## PROMPT
Reproduce the opening lines of the records exactly, please, stopping after the line that contains "Lemma entry_size_spec s : 0 <= s < 256 ->".

## Saved data entries
=-=-=
(* ===== verification/FlashLogProps.v ===== *)
(** * The flash log: its entries, and how the page holds them *)

From S2P Require Import Prelude Vendor Crc8 Flash FlashProps BoardId Shmalloc FlashLog.

(** ** Sizes *)

Lemma entry_size_spec s : 0 <= s < 256 ->
  8 <= FLASH_LOG_ENTRY_SIZE s <= 72 /\ FLASH_LOG_ENTRY_SIZE s mod 4 = 0 /\
  FLASH_LOG_PAYLOAD_SIZE s + 7 <= FLASH_LOG_ENTRY_SIZE s /\ 0 <= FLASH_LOG_PAYLOAD_SIZE s.
Proof.
  intros Hs.
  assert (H : all_below 256 (fun s => (8 <=? FLASH_LOG_ENTRY_SIZE s)
    && (FLASH_LOG_ENTRY_SIZE s <=? 72) && (FLASH_LOG_ENTRY_SIZE s mod 4 =? 0)
    && (FLASH_LOG_PAYLOAD_SIZE s + 7 <=? FLASH_LOG_ENTRY_SIZE s)
    && (0 <=? FLASH_LOG_PAYLOAD_SIZE s)) = true) by (vm_compute; reflexivity).
  apply (all_below_spec _ _ s) in H; [|done].
  rewrite !andb_true_iff, !Z.leb_le, Z.eqb_eq in H. tauto.
Qed.

Lemma payload_size_small s : 0 <= s <= 63 -> FLASH_LOG_PAYLOAD_SIZE s = s.
Proof.
  intros Hs. assert (H : all_below 64 (fun s => FLASH_LOG_PAYLOAD_SIZE s =? s) = true)
    by (vm_compute; reflexivity).
  apply (all_below_spec _ _ s) in H; [by apply Z.eqb_eq|lia].
Qed.

(** Any header read from memory has a size of a byte or not; the mask bounds it anyway. *)
Lemma payload_size_range s : 0 <= FLASH_LOG_PAYLOAD_SIZE s <= 63.
Proof.
  unfold FLASH_LOG_PAYLOAD_SIZE. change MAX_FLASH_LOG_PAYLOAD_SIZE with (Z.ones 6).
  rewrite Z.land_ones by lia. change (2 ^ 6) with 64. pose proof (Z.mod_pos_bound s 64). lia.
Qed.

Lemma entry_size_mask s : FLASH_LOG_ENTRY_SIZE s = FLASH_LOG_ENTRY_SIZE (FLASH_LOG_PAYLOAD_SIZE s).
Proof.
  unfold FLASH_LOG_ENTRY_SIZE. pose proof (payload_size_range s).
  by rewrite (payload_size_small (FLASH_LOG_PAYLOAD_SIZE s)).
Qed.

Lemma entry_size_range s : 8 <= FLASH_LOG_ENTRY_SIZE s <= 72 /\ FLASH_LOG_ENTRY_SIZE s mod 4 = 0.
Proof.
  rewrite entry_size_mask. pose proof (payload_size_range s).
  destruct (entry_size_spec (FLASH_LOG_PAYLOAD_SIZE s)) as (? & ? & _); [lia|done].
Qed.

(** ** Events as bytes *)

Record event := mkEvent { ev_ts : Z; ev_type : Z; ev_data : list Z }.

Definition ev_len (e : event) : Z := Z.of_nat (length (ev_data e)).

Definition wf_event (e : event) : Prop :=
  0 < ev_ts e < UINT32_MAX /\ is_byte (ev_type e) /\ bytes (ev_data e) /\ ev_len e <= 63.

(** What the page holds of an event, and what a reader gets. *)
Definition sealed (e : event) : list Z :=
  entry_bytes (ev_ts e) (ev_type e) (ev_len e) (ev_data e).
Definition seal (e : event) : flash_log_entry :=
  mkEntry (ev_ts e) (ev_len e) (ev_type e)
    (crc8_arg (entry_header (mkEntry (ev_ts e) (ev_len e) (ev_type e) 0) ++ ev_data e) 0).
Definition delivered (e : event) : list Z := entry_header (seal e) ++ ev_data e.
Definition space (e : event) : Z := FLASH_LOG_ENTRY_SIZE (ev_len e).

Lemma sealed_delivered e :
  sealed e = delivered e ++ replicate (Z.to_nat (space e) - length (delivered e)) FE_LOG_PAD.
Proof.
  unfold sealed, entry_bytes, delivered, seal, ev_len. rewrite Nat2Z.id.
  by rewrite take_ge by lia.
Qed.

Lemma length_delivered e : Z.of_nat (length (delivered e)) = ev_len e + 7.
Proof.
  unfold delivered, entry_header, ev_len. rewrite !length_app, length_le_bytes. cbn. lia.
Qed.

Lemma space_spec e : wf_event e -> ev_len e + 7 <= space e <= 72 /\ 8 <= space e /\ space e mod 4 = 0.
Proof.
  intros (_ & _ & _ & Hl). unfold space, ev_len in *.
  destruct (entry_size_spec (Z.of_nat (length (ev_data e)))) as (? & ? & Hp & _); [lia|].
  rewrite payload_size_small in Hp by lia. lia.
Qed.

Lemma length_sealed e : wf_event e -> Z.of_nat (length (sealed e)) = space e.
Proof.
  intros He. pose proof (space_spec e He). pose proof (length_delivered e).
  rewrite sealed_delivered, length_app, length_replicate. lia.
Qed.

Lemma bytes_header ts n ty c :
  is_byte n -> is_byte ty -> is_byte c -> bytes (entry_header (mkEntry ts n ty c)).
Proof.
  intros. apply bytes_app; [apply bytes_le_bytes|]. cbn.
  repeat (apply Forall_cons; split; [done|]). constructor.
Qed.

Lemma bytes_delivered e : wf_event e -> bytes (delivered e).
Proof.
  intros (Ht & Hb & Hd & Hl). apply bytes_app; [|done]. apply bytes_header; [|done|apply crc8_arg_byte].
  unfold is_byte, ev_len in *. lia.
Qed.

Lemma bytes_sealed e : wf_event e -> bytes (sealed e).
Proof.
  intros He. rewrite sealed_delivered. apply bytes_app; [by apply bytes_delivered|].
  apply Forall_replicate. unfold is_byte, FE_LOG_PAD. lia.
Qed.

(** ** Reading the page *)

Lemma length_read_bytes m a n : length (read_bytes m a n) = n.
Proof. unfold read_bytes. by rewrite length_map, length_seq. Qed.

Lemma read_bytes_app m a n k :
  read_bytes m a (n + k) = read_bytes m a n ++ read_bytes m (a + Z.of_nat n) k.
Proof.
  rewrite <- (take_drop n (read_bytes m a (n + k))). f_equal.
  - transitivity (sub 0 n (read_bytes m a (n + k))); [done|].
    rewrite sub_read_bytes by lia. f_equal. lia.
  - transitivity (sub n k (read_bytes m a (n + k))); [|by rewrite sub_read_bytes by lia].
    unfold sub. rewrite take_ge; [done|]. rewrite length_drop, length_read_bytes. lia.
Qed.

(** A prefix of what is at an address is there too. *)
Lemma read_bytes_prefix m a l1 l2 n :
  read_bytes m a n = l1 ++ l2 -> read_bytes m a (length l1) = l1.
Proof.
  intros E. pose proof (f_equal length E) as El. rewrite length_read_bytes, length_app in El.
  subst n. rewrite read_bytes_app in E. by apply app_inj_1 in E as [E _]; [|apply length_read_bytes].
Qed.

Lemma read_bytes_suffix m a l1 l2 n :
  read_bytes m a n = l1 ++ l2 -> read_bytes m (a + Z.of_nat (length l1)) (length l2) = l2.
Proof.
  intros E. pose proof (f_equal length E) as El. rewrite length_read_bytes, length_app in El.
  subst n. rewrite read_bytes_app in E. by apply app_inj_1 in E as [_ E]; [|apply length_read_bytes].
Qed.

Lemma entry_at_header m off e :
  0 <= timestamp e < 2 ^ 32 -> read_bytes m (LOG_OFFSET + off) 7 = entry_header e ->
  entry_at m off = e.
Proof.
  intros Ht E. unfold entry_header in E.
  pose proof (read_bytes_prefix _ _ _ _ _ E) as E1.
  pose proof (read_bytes_suffix _ _ _ _ _ E) as E2.
  rewrite length_le_bytes in E1, E2. change (Z.of_nat 4) with 4 in E2.
  unfold entry_at, read_word. rewrite E1, le_val_bytes by done.
  unfold read_bytes in E2. cbn [length seq map] in E2. injection E2 as E4 E5 E6.
  set (a := LOG_OFFSET + off) in *. destruct e as [t s ty c]. cbn in *. f_equal.
  - rewrite <- E4. f_equal. lia.
  - rewrite <- E5. f_equal. lia.
  - rewrite <- E6. f_equal. lia.
Qed.

(** Where an event is stored its header reads back, and the entry is valid. *)
Definition stored_at (m : memory) (off : Z) (e : event) : Prop :=
  log_bytes m off (space e) = sealed e.

Lemma stored_delivered m off e : wf_event e -> stored_at m off e ->
  read_bytes m (LOG_OFFSET + off) (length (delivered e)) = delivered e.
Proof.
  intros He E. unfold stored_at, log_bytes in E. rewrite sealed_delivered in E.
  by apply read_bytes_prefix in E.
Qed.

Lemma stored_entry m off e : wf_event e -> stored_at m off e -> entry_at m off = seal e.
Proof.
  intros He E. apply stored_delivered in E; [|done]. unfold delivered in E.
  apply read_bytes_prefix in E. apply entry_at_header; [|exact E].
  destruct He as (Ht & _). unfold UINT32_MAX in Ht. cbn. lia.
Qed.

Lemma stored_valid m off e :
  wf_event e -> stored_at m off e -> off + space e <= LOG_SPACE -> entry_is_valid m off = true.
Proof.
  intros He E Hfit. pose proof (stored_entry _ _ _ He E) as Eh.
  apply stored_delivered in E; [|done]. unfold delivered in E.
  apply read_bytes_suffix in E. unfold entry_is_valid. rewrite Eh. cbn [esize seal].
  fold (space e). destruct (Z.ltb_spec LOG_SPACE (off + space e)); [lia|].
  cbn [timestamp etype ecrc seal]. destruct He as (_ & Hty & _ & Hl).
  rewrite payload_size_small by (unfold ev_len in *; lia). apply Z.eqb_eq.
  assert (Hp : log_bytes m (off + sizeof_flash_log_entry) (ev_len e) = ev_data e).
  { unfold log_bytes, ev_len. rewrite Nat2Z.id. rewrite <- E at 2. f_equal.
    unfold entry_header, sizeof_flash_log_entry. rewrite length_app, length_le_bytes. cbn. lia. }
  rewrite Hp. apply crc8_arg_app, bytes_header; unfold is_byte, ev_len in *; lia.
Qed.

(** ** The page: events one after the other, then erased bytes *)

Fixpoint used (es : list event) : Z :=
  match es with [] => 0 | e :: es => space e + used es end.

Fixpoint lays (m : memory) (off : Z) (es : list event) (wr : Z) : Prop :=
  match es with
  | [] => off = wr
  | e :: es => stored_at m off e /\ lays m (off + space e) es wr
  end.

Definition blank (m : memory) (off : Z) : Prop :=
  forall a, off <= a < LOG_SPACE -> m (LOG_OFFSET + a) = 255.

Lemma used_app l k : used (l ++ k) = used l + used k.
Proof. induction l; cbn; lia. Qed.

Lemma used_spec es : Forall wf_event es -> 0 <= used es /\ used es mod 4 = 0 /\
  8 * Z.of_nat (length es) <= used es.
Proof.
  induction 1 as [|e es He _ IH]; [done|]. cbn [used length]. destruct (space_spec e He) as (_ & ? & ?).
  Z.div_mod_to_equations. lia.
Qed.

Lemma lays_used m off es wr : lays m off es wr -> wr = off + used es.
Proof.
  revert off. induction es as [|e es IH]; intros off; cbn; [lia|].
  intros [_ H]. apply IH in H. lia.
Qed.

Lemma lays_app m off l k wr :
  lays m off (l ++ k) wr <-> lays m off l (off + used l) /\ lays m (off + used l) k wr.
Proof.
  revert off. induction l as [|e l IH]; intros off; cbn [app lays used].
  - rewrite Z.add_0_r. tauto.
  - rewrite IH. rewrite !Z.add_assoc. tauto.
Qed.

(** Only the bytes of the page up to [wr] matter. *)
Lemma read_bytes_frame (m m' : memory) a n :
  (forall i, a <= i < a + Z.of_nat n -> m' i = m i) -> read_bytes m' a n = read_bytes m a n.
Proof.
  intros H. unfold read_bytes. apply map_ext_in. intros i Hi. apply in_seq in Hi. apply H. lia.
Qed.

Lemma lays_frame m m' off es wr :
  (forall a, off <= a < wr -> m' (LOG_OFFSET + a) = m (LOG_OFFSET + a)) ->
  Forall wf_event es -> lays m off es wr -> lays m' off es wr.
Proof.
  intros Hf Hes. revert off Hf. induction Hes as [|e es He Hes IH]; intros off Hf; cbn; [done|].
  intros [Hs H]. pose proof (lays_used _ _ _ _ H) as Hw. destruct (used_spec es Hes) as [Hu _].
  destruct (space_spec e He) as (_ & Hsp & _). split.
  - unfold stored_at, log_bytes in *. rewrite <- Hs. apply read_bytes_frame. intros i Hi.
    replace i with (LOG_OFFSET + (i - LOG_OFFSET)) by lia. apply Hf. lia.
  - apply IH; [|done]. intros a Ha. apply Hf. lia.
Qed.

Lemma blank_bytes m off k : blank m off -> 0 <= k -> off + k <= LOG_SPACE ->
  read_bytes m (LOG_OFFSET + off) (Z.to_nat k) = replicate (Z.to_nat k) 255.
Proof.
  intros Hb Hk Hle. apply list_eq. intros i. unfold read_bytes.
  change (map ?f ?l) with (f <$> l). rewrite list_lookup_fmap.
  destruct (decide (i < Z.to_nat k)%nat).
  - rewrite lookup_seq_lt, lookup_replicate_2 by done. cbn. f_equal.
    rewrite <- Z.add_assoc. apply Hb. lia.
  - rewrite !lookup_ge_None_2; [done|rewrite length_replicate; lia|rewrite length_seq; lia].
Qed.

Lemma blank_entry m off : blank m off -> off + 7 <= LOG_SPACE ->
  entry_at m off = mkEntry FLASH_ERASED_VALUE32 255 255 255.
Proof.
  intros Hb Hle. apply entry_at_header; [done|].
  etrans; [apply (blank_bytes m off 7); done || lia|reflexivity].
Qed.

Lemma blank_timestamp m off : blank m off -> off + 4 <= LOG_SPACE ->
  timestamp (entry_at m off) = FLASH_ERASED_VALUE32.
Proof.
  intros Hb Hle. unfold entry_at, read_word. cbn [timestamp].
  transitivity (le_val (replicate 4 255)); [|reflexivity]. f_equal.
  by apply (blank_bytes m off 4).
Qed.

(** Erased space is not taken for an entry: the CRC of an erased entry is not 0xff. *)
Lemma blank_invalid m off : blank m off -> off mod 4 = 0 -> entry_is_valid m off = false.
Proof.
  intros Hb Hm. unfold entry_is_valid. pose proof (entry_size_range (esize (entry_at m off))) as Hr.
  destruct (Z.ltb_spec LOG_SPACE (off + FLASH_LOG_ENTRY_SIZE (esize (entry_at m off)))); [done|].
  assert (Hm7 : off + 7 <= LOG_SPACE) by (unfold LOG_SPACE in *; lia).
  rewrite (blank_entry m off Hb Hm7) in *. cbn [esize etype timestamp ecrc] in *.
  change (FLASH_LOG_ENTRY_SIZE 255) with 72 in *.
  change (FLASH_LOG_PAYLOAD_SIZE 255) with 63. unfold log_bytes.
  rewrite (blank_bytes m (off + sizeof_flash_log_entry) 63); unfold sizeof_flash_log_entry.
  - vm_compute. reflexivity.
  - intros a Ha. apply Hb. lia.
  - lia.
  - lia.
Qed.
=-=-=
## RESULT FOR THIS EXERCISE
(* ===== verification/FlashLogProps.v ===== *)
(** * The flash log: its entries, and how the page holds them *)

From S2P Require Import Prelude Vendor Crc8 Flash FlashProps BoardId Shmalloc FlashLog.

(** ** Sizes *)

Lemma entry_size_spec s : 0 <= s < 256 ->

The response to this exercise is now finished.